I have large database of 22GB
. I used to take backup with mysqldump
command in a gzip format.
When i extract the gz file it produces the
The method descirbed in [Vinbot's answer above][1] using LOAD DATA INFILE
is how I bring in about 1 Gb every day for an analysis process on my local desktop (I don't have DBA or CREATE TABLE
rights on the server, but I do on my local mySQL).
A new feature introduced in mySQL 8.0.17, the [mySQL Parallel Table Import Utility][2], takes it to the next level.
An import of CSV tables that formerly took about 15 minutes (approx 1 Gb) now takes 5:30, on an Intel Core I7-6820HQ with a SATA SSD. When I added an nVME M.2 1Tb WD Black drive (bought for an old desktop but proved incompatible) and moved the mySQL installation to that drive, the time dropped to 4 min 15 sec.
I define most of my indexes in table definitions prior to running the utility. THe loads are even faster without indexing, but post-load indexing ends up taking more total time. This makes sense, as the multi-core feature of the Parallel Loader extends to index creation.
I also ALTER INSTANCE DISABLE INNODB REDO_LOG
(introduced 8.0.21) in the parallel loader utility script.

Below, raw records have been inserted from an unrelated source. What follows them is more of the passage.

Lemma wrote_chunk v di v1 di1 off b chunk d' : mapped sb v di v1 di1 -> 0 <= off ->
  off + Z.of_nat (length chunk) <= MAXFILE * Z.of_nat BSIZE ->
  Z.of_nat (length chunk) <= Z.of_nat BSIZE - off mod Z.of_nat BSIZE -> chunk <> [] ->
  slot v1 di1 (pos (off / Z.of_nat BSIZE)) = b -> b <> 0 ->
  wr_bytes (v1 b) (Z.to_nat (off mod Z.of_nat BSIZE)) chunk = Some d' ->
  (slot v di (pos (off / Z.of_nat BSIZE)) <> 0 -> di1 = di) ->
  wrote v di (upd v1 b d') di1 off chunk.
Proof.
  intros Hmp Hoff Hmax Hlen Hne Hb Hb0 Hd' Hsame. pose proof (mp_ok _ _ _ _ _ Hmp) as Hfo.
  assert (0 < length chunk)%nat by (destruct chunk; simpl; [done|lia]).
  assert (Hbn : 0 <= off / Z.of_nat BSIZE < MAXFILE) by (apply bn_range; lia).
  destruct (pos_range _ Hbn) as [Hp Hpn]. set (p := pos (off / Z.of_nat BSIZE)) in *.
  assert (Hsl : forall q, slot (upd v1 b d') di1 q = slot v1 di1 q).
  { intros q. rewrite <-Hb. apply slot_upd; try done. by rewrite Hb. }
  assert (Hbd : data sb b) by (rewrite <-Hb; apply (fo_data _ _ _ Hfo); [done|by rewrite Hb]).
  destruct (data_range _ _ _ _ Hly Hbd) as (_ & _ & Hbm & _).
  assert (Hu : forall c, used (upd v1 b d') sb c = used v1 sb c) by (intros c; unfold used; by rewrite upd_other).
  split.
  - split; [apply Hfo| |]; intros q; rewrite Hsl, ?Hu; [apply Hfo|]. intros r. rewrite Hsl. apply Hfo.
  - intros o Ho. unfold overlay.
    rewrite <-(mp_bytes _ _ _ _ _ Hmp) by done. unfold byte_at. rewrite Hsl.
    pose proof (Z.div_mod o (Z.of_nat BSIZE) ltac:(done)). pose proof (Z.div_mod off (Z.of_nat BSIZE) ltac:(done)).
    pose proof (Z.mod_pos_bound o (Z.of_nat BSIZE) eq_refl). pose proof (Z.mod_pos_bound off (Z.of_nat BSIZE) eq_refl).
    destruct (pos_range _ (bn_range o Ho)) as [Hq _].
    destruct (decide (o / Z.of_nat BSIZE = off / Z.of_nat BSIZE)) as [Hsm|Hdiff].
    + rewrite Hsm. fold p. rewrite Hb, upd_same, (wr_bytes_lookup _ _ _ _ _ Hd'). rewrite (proj2 (Z.eqb_neq b 0) Hb0).
      destruct (Z.leb_spec off o), (Z.ltb_spec o (off + Z.of_nat (length chunk))); simpl; case_bool_decide; try lia; try done.
      do 2 f_equal. lia.
    + assert (Hqb : slot v1 di1 (pos (o / Z.of_nat BSIZE)) <> 0 -> slot v1 di1 (pos (o / Z.of_nat BSIZE)) <> b).
      { intros Hn0 He. apply Hdiff, pos_inj. apply (fo_inj _ _ _ Hfo); [done|done|done|]. by rewrite He. }
      assert (Hout : (off <=? o) && (o <? off + Z.of_nat (length chunk)) = false).
      { destruct (Z.leb_spec off o), (Z.ltb_spec o (off + Z.of_nat (length chunk))); simpl; try done. exfalso. apply Hdiff.
        replace o with (off + (o - off)) by lia.
        by destruct (same_block off (o - off) (Z.of_nat (length chunk))) as [-> _]; [lia|done|done|]. }
      rewrite Hout. destruct (Z.eqb_spec (slot v1 di1 (pos (o / Z.of_nat BSIZE))) 0); [done|]. by rewrite upd_other by auto.
  - intros o Ho. rewrite Hsl. replace o with (off + (o - off)) by lia.
    destruct (same_block off (o - off) (Z.of_nat (length chunk))) as [-> _]; [lia|done|done|]. fold p. by rewrite Hb.
  - intros q Hq Hnq. rewrite Hsl. by apply (mp_keep _ _ _ _ _ Hmp).
  - intros q Hq H0. rewrite Hsl. by apply (mp_new _ _ _ _ _ Hmp).
  - intros c Hc. rewrite Hu. by apply (mp_used _ _ _ _ _ Hmp).
  - intros c Hc Huc Hcm Hn. assert (c <> b).
    { intros ->. destruct (decide (slot v di p = 0)) as [H0|H0].
      - pose proof (mp_new _ _ _ _ _ Hmp p Hp H0) as Hf. rewrite Hb in Hf. by rewrite Hf in Huc.
      - apply (Hn p Hp H0). by rewrite <-Hb, (mp_keep _ _ _ _ _ Hmp). }
    rewrite upd_other by done. apply (mp_frame _ _ _ _ _ Hmp); [done|done|done|].
    intros Hi ->. by apply (Hn NDIRECT).
  - apply Hmp.
  - intros Hall. apply Hsame, Hall. lia.
Qed.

Heed the warning not to leave this off after finished with the bulk load. I did not reenable and ended up with corrupted instance (not just tables, but the whole instance). I keep double-write buffering off, always.
The CPU monitor shows the utility fully utilizes all 8 cores.
Once done with the parallel loader, it's back to single-threaded mySQL (for my linear set of analysis tasks, not multi-user). The new nVME cuts times by 10% or so. The utility saves me several minutes, every day.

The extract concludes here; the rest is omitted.